■ **Assignment**:
Reproduce exactly the lines from the top of the records below through the line holding "mk_gdt (replicate 6".

■ **Records shown**:
(* ===== verification/Gdt.v ===== *)
(** * arch/x86/gdt.cpp and gdt.h: the segment table and the TSS

    [gdt_flush] and [tss_flush] are assembly; the state keeps the operands they
    were called with.  The addresses of the tables are parameters.  The last
    part reads a packed descriptor the way the processor documents it. *)
From S2P Require Import Prelude DiskLayout.

Record gdt_entry := mk_gdt_entry {
  limit_low : Z; base_low : Z; base_middle : Z;
  access : Z; granularity : Z; base_high : Z;
}.
Definition null_entry : gdt_entry := mk_gdt_entry 0 0 0 0 0 0.

(** [tss_words] are the 25 leading words, [prev_tss] first, [ldt] last. *)
Record tss_entry := mk_tss { tss_words : list Z; trap : Z; iomap_base : Z }.
Definition SIZEOF_TSS : Z := 104.
Definition TSS_ESP0 : Z := 1.
Definition TSS_SS0 : Z := 2.

Record gdt := mk_gdt {
  gdt_entries : list gdt_entry;
  gdt_record : Z * Z;             (* limit, base *)
  tss : tss_entry;
  gdtr : option Z;                (* operand of gdt_flush *)
  tr : option Z;                  (* operand of tss_flush *)
}.
(** The zero-initialised globals. *)
Definition gdt_boot : gdt :=
  mk_gdt (replicate 6 null_entry) (0, 0) (mk_tss (replicate 25 0) 0 0) None None.

Definition set_tss (g : gdt) (t : tss_entry) : gdt :=
  mk_gdt (gdt_entries g) (gdt_record g) t (gdtr g) (tr g).

Definition set_kernel_stack (g : gdt) (stack_top : Z) : option gdt :=
  ws ← zset (tss_words (tss g)) TSS_ESP0 stack_top;
  Some (set_tss g (mk_tss ws (trap (tss g)) (iomap_base (tss g)))).

Definition make_gate (base limit acc gran : Z) : gdt_entry :=
  let g0 := u8 (Z.land (Z.shiftr limit 16) 0x0F) in
  mk_gdt_entry (u16 (Z.land limit 0xFFFF)) (u16 (Z.land base 0xFFFF))
    (u8 (Z.land (Z.shiftr base 16) 0xFF)) acc
    (u8 (Z.lor g0 (Z.shiftl (Z.land gran 0xF) 4)))
    (u8 (Z.land (Z.shiftr base 24) 0xFF)).
Definition set_gdt_gate (g : gdt) (num base limit acc gran : Z) : option gdt :=
  es ← zset (gdt_entries g) num (make_gate base limit acc gran);
  Some (mk_gdt es (gdt_record g) (tss g) (gdtr g) (tr g)).

Definition init_tss (tss_addr : Z) (g : gdt) : option gdt :=
  ws ← zset (replicate 25 0) TSS_SS0 0x10;
  ws ← zset ws TSS_ESP0 0x800000;
  set_gdt_gate (set_tss g (mk_tss ws 0 SIZEOF_TSS)) 5 tss_addr (SIZEOF_TSS - 1) 0x89 0.

(** [record_addr], [entries_addr] and [tss_addr] are the addresses of
    [gdt_record], [gdt_entries] and [tss]. *)
Definition init_gdt (record_addr entries_addr tss_addr : Z) (g : gdt) : option gdt :=
  let g := mk_gdt (gdt_entries g) (8 * 6 - 1, entries_addr) (tss g) (gdtr g) (tr g) in
  g ← set_gdt_gate g 0 0 0 0 0;
  g ← set_gdt_gate g 1 0 0xFFFFF 154 12;
  g ← set_gdt_gate g 2 0 0xFFFFF 146 12;
  g ← set_gdt_gate g 3 0 0xFFFFF 250 12;
  g ← set_gdt_gate g 4 0 0xFFFFF 242 12;
  g ← init_tss tss_addr g;
  Some (mk_gdt (gdt_entries g) (gdt_record g) (tss g) (Some record_addr) (Some 0x28)).

(** ** The processor's reading of the eight packed bytes *)
Definition le16 (x : Z) : list Z := [x mod 256; (x / 256) mod 256].
Definition gdt_bytes (e : gdt_entry) : list Z :=
  le16 (limit_low e) ++ le16 (base_low e) ++
  [base_middle e; access e; granularity e; base_high e].

Record segment := mk_segment { seg_base : Z; seg_limit : Z; seg_access : Z; seg_flags : Z }.
Definition cpu_segment (bytes : list Z) : option segment :=
  match bytes with
  | [b0; b1; b2; b3; b4; b5; b6; b7] =>
      Some (mk_segment (b2 + 256 * b3 + 65536 * b4 + 16777216 * b7)
              (b0 + 256 * b1 + 65536 * (b6 mod 16)) b5 (b6 / 16))
  | _ => None
  end.
(** Descriptor privilege level and present bit of an access byte. *)
Definition dpl (acc : Z) : Z := (acc / 32) mod 4.
Definition present (acc : Z) : bool := Z.testbit acc 7.

Lemma land_low x n k : 0 <= n -> k = 2 ^ n - 1 -> Z.land x k = x mod 2 ^ n.
Proof. intros Hn ->. rewrite <- Z.land_ones, Z.ones_equiv, Z.sub_1_r by done. done. Qed.
Lemma lor_nibbles a b : 0 <= a < 16 -> 0 <= b -> Z.lor a (Z.shiftl b 4) = a + 16 * b.
Proof.
  intros Ha Hb. assert (Hz : Z.land a (Z.shiftl b 4) = 0).
  { apply Z.bits_inj'. intros n Hn. rewrite Z.land_spec, Z.bits_0.
    destruct (Z.ltb_spec n 4).
    - rewrite Z.shiftl_spec_low by lia. apply andb_false_r.
    - apply andb_false_intro1. apply Z.testbit_false; [lia|]. rewrite Z.div_small; [done|].
      split; [lia|]. apply Z.lt_le_trans with (2 ^ 4); [lia|]. apply Z.pow_le_mono_r; lia. }
  rewrite <- Z.lxor_lor, <- Z.add_nocarry_lxor, Z.shiftl_mul_pow2 by done. lia.
Qed.

Lemma le16_bytes x : 0 <= x < 65536 -> exists a b, le16 x = [a; b] /\ a + 256 * b = x.
Proof.
  intros Hx. eexists _, _. split; [reflexivity|]. Z.to_euclidean_division_equations. lia.
Qed.

Lemma make_gate_decode base limit acc gran :
  0 <= base < 4294967296 -> 0 <= limit < 4294967296 -> 0 <= gran < 256 ->
  cpu_segment (gdt_bytes (make_gate base limit acc gran)) =
  Some (mk_segment base (limit mod 1048576) acc (gran mod 16)).
Proof.
  intros Hb Hl Hg. unfold gdt_bytes, make_gate. cbn [limit_low base_low base_middle access
    granularity base_high].
  rewrite (land_low gran 4), (land_low (Z.shiftr limit 16) 4), (land_low (Z.shiftr base 16) 8),
    (land_low (Z.shiftr base 24) 8), (land_low base 16), (land_low limit 16) by done.
  rewrite !Z.shiftr_div_pow2 by lia. change (2 ^ 4) with 16. change (2 ^ 8) with 256.
  change (2 ^ 16) with 65536. change (2 ^ 24) with 16777216.
  rewrite (u8_small (_ mod 16)) by (Z.to_euclidean_division_equations; lia).
  rewrite lor_nibbles by (Z.to_euclidean_division_equations; lia).
  unfold le16, u16, u8. cbn [app cpu_segment]. f_equal.
  f_equal; Z.to_euclidean_division_equations; lia.
Qed.

Lemma set_gdt_gate_spec g num base limit acc gran : 0 <= num < Z.of_nat (length (gdt_entries g)) ->
  set_gdt_gate g num base limit acc gran =
  Some (mk_gdt (<[Z.to_nat num := make_gate base limit acc gran]> (gdt_entries g))
          (gdt_record g) (tss g) (gdtr g) (tr g)).
Proof. intros Hn. unfold set_gdt_gate. by rewrite zset_in_range. Qed.

(** What the processor finds at index [i] of the table. *)
Definition segment_at (g : gdt) (i : nat) : option segment :=
  e ← gdt_entries g !! i; cpu_segment (gdt_bytes e).

(** ** Properties *)
(** set_gdt_gate on one of the six entries stores the descriptor the processor
    reads back as the given base, the low 20 bits of the limit, the access byte
    and the four flags, and leaves the other entries alone. *)
Theorem set_gdt_gate_decodes g num base limit acc gran :
  length (gdt_entries g) = 6%nat -> 0 <= num < 6 -> 0 <= base < 4294967296 ->
  0 <= limit < 4294967296 -> 0 <= gran < 256 ->
  exists g', set_gdt_gate g num base limit acc gran = Some g' /\
    length (gdt_entries g') = 6%nat /\
    segment_at g' (Z.to_nat num) = Some (mk_segment base (limit mod 1048576) acc (gran mod 16)) /\
    forall i, i <> Z.to_nat num -> segment_at g' i = segment_at g i.
Proof.
  intros Hl Hn Hb Hlim Hg. rewrite set_gdt_gate_spec by lia. eexists. split; [reflexivity|].
  unfold segment_at. cbn [gdt_entries]. split; [by rewrite length_insert|]. split.
  - rewrite list_lookup_insert_eq by lia. cbn [mbind option_bind]. by apply make_gate_decode.
  - intros i Hi. by rewrite list_lookup_insert_ne.
Qed.
Lemma set_gdt_gate_decodes_witness :
  exists g', set_gdt_gate gdt_boot 3 0x12345678 0xFFFFF 250 12 = Some g' /\
    length (gdt_entries g') = 6%nat /\
    segment_at g' (Z.to_nat 3) = Some (mk_segment 0x12345678 (0xFFFFF mod 1048576) 250 (12 mod 16)) /\
    forall i, i <> Z.to_nat 3 -> segment_at g' i = segment_at gdt_boot i.
Proof.
  apply (set_gdt_gate_decodes gdt_boot 3 0x12345678 0xFFFFF 250 12); [reflexivity|lia|lia|lia|lia].
Defined.

(** init_gdt from the boot state loads a table of six descriptors: a null one,
    flat 4 GB code and data segments for ring 0 and for ring 3, and the TSS,
    104 bytes at its address; the selectors the kernel uses (0x08 and 0x10, and
    0x1B and 0x23 in user tasks) name entries of their own privilege level, and
    the TSS holds the ring 0 stack segment. *)
Theorem init_gdt_layout record_addr entries_addr tss_addr :
  0 <= tss_addr < 4294967296 ->
  exists g, init_gdt record_addr entries_addr tss_addr gdt_boot = Some g /\
    gdt_record g = (47, entries_addr) /\ gdtr g = Some record_addr /\ tr g = Some 0x28 /\
    segment_at g 0 = Some (mk_segment 0 0 0 0) /\
    (forall sel, sel ∈ [0x08; 0x10; 0x1B; 0x23] ->
       exists acc, segment_at g (Z.to_nat (sel / 8)) = Some (mk_segment 0 0xFFFFF acc 12) /\
         present acc = true /\ dpl acc = sel mod 4) /\
    segment_at g 5 = Some (mk_segment tss_addr (SIZEOF_TSS - 1) 0x89 0) /\
    tss_words (tss g) !! Z.to_nat TSS_SS0 = Some 0x10.
Proof.
  intros Ht. eexists. split; [lazy -[make_gate]; reflexivity|]. split_and!; try reflexivity.
  - intros sel Hs. rewrite !elem_of_cons in Hs.
    destruct Hs as [-> |[-> |[-> |[-> |Hs]]]]; [eexists; split; [reflexivity|split; reflexivity]..|].
    by apply not_elem_of_nil in Hs.
  - unfold segment_at. cbn [gdt_entries]. apply (make_gate_decode tss_addr 103 0x89 0); lia.
Qed.
Lemma init_gdt_layout_witness :
  exists g, init_gdt 0x110000 0x110010 0x110100 gdt_boot = Some g /\
    gdt_record g = (47, 0x110010) /\ gdtr g = Some 0x110000 /\ tr g = Some 0x28 /\
    segment_at g 0 = Some (mk_segment 0 0 0 0) /\
    (forall sel, sel ∈ [0x08; 0x10; 0x1B; 0x23] ->
       exists acc, segment_at g (Z.to_nat (sel / 8)) = Some (mk_segment 0 0xFFFFF acc 12) /\
         present acc = true /\ dpl acc = sel mod 4) /\
    segment_at g 5 = Some (mk_segment 0x110100 (SIZEOF_TSS - 1) 0x89 0) /\
    tss_words (tss g) !! Z.to_nat TSS_SS0 = Some 0x10.
Proof. apply (init_gdt_layout 0x110000 0x110010 0x110100). lia. Defined.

■ **Solved problem**:
(* ===== verification/Gdt.v ===== *)
(** * arch/x86/gdt.cpp and gdt.h: the segment table and the TSS

    [gdt_flush] and [tss_flush] are assembly; the state keeps the operands they
    were called with.  The addresses of the tables are parameters.  The last
    part reads a packed descriptor the way the processor documents it. *)
From S2P Require Import Prelude DiskLayout.

Record gdt_entry := mk_gdt_entry {
  limit_low : Z; base_low : Z; base_middle : Z;
  access : Z; granularity : Z; base_high : Z;
}.
Definition null_entry : gdt_entry := mk_gdt_entry 0 0 0 0 0 0.

(** [tss_words] are the 25 leading words, [prev_tss] first, [ldt] last. *)
Record tss_entry := mk_tss { tss_words : list Z; trap : Z; iomap_base : Z }.
Definition SIZEOF_TSS : Z := 104.
Definition TSS_ESP0 : Z := 1.
Definition TSS_SS0 : Z := 2.

Record gdt := mk_gdt {
  gdt_entries : list gdt_entry;
  gdt_record : Z * Z;             (* limit, base *)
  tss : tss_entry;
  gdtr : option Z;                (* operand of gdt_flush *)
  tr : option Z;                  (* operand of tss_flush *)
}.
(** The zero-initialised globals. *)
Definition gdt_boot : gdt :=
  mk_gdt (replicate 6 null_entry) (0, 0) (mk_tss (replicate 25 0) 0 0) None None.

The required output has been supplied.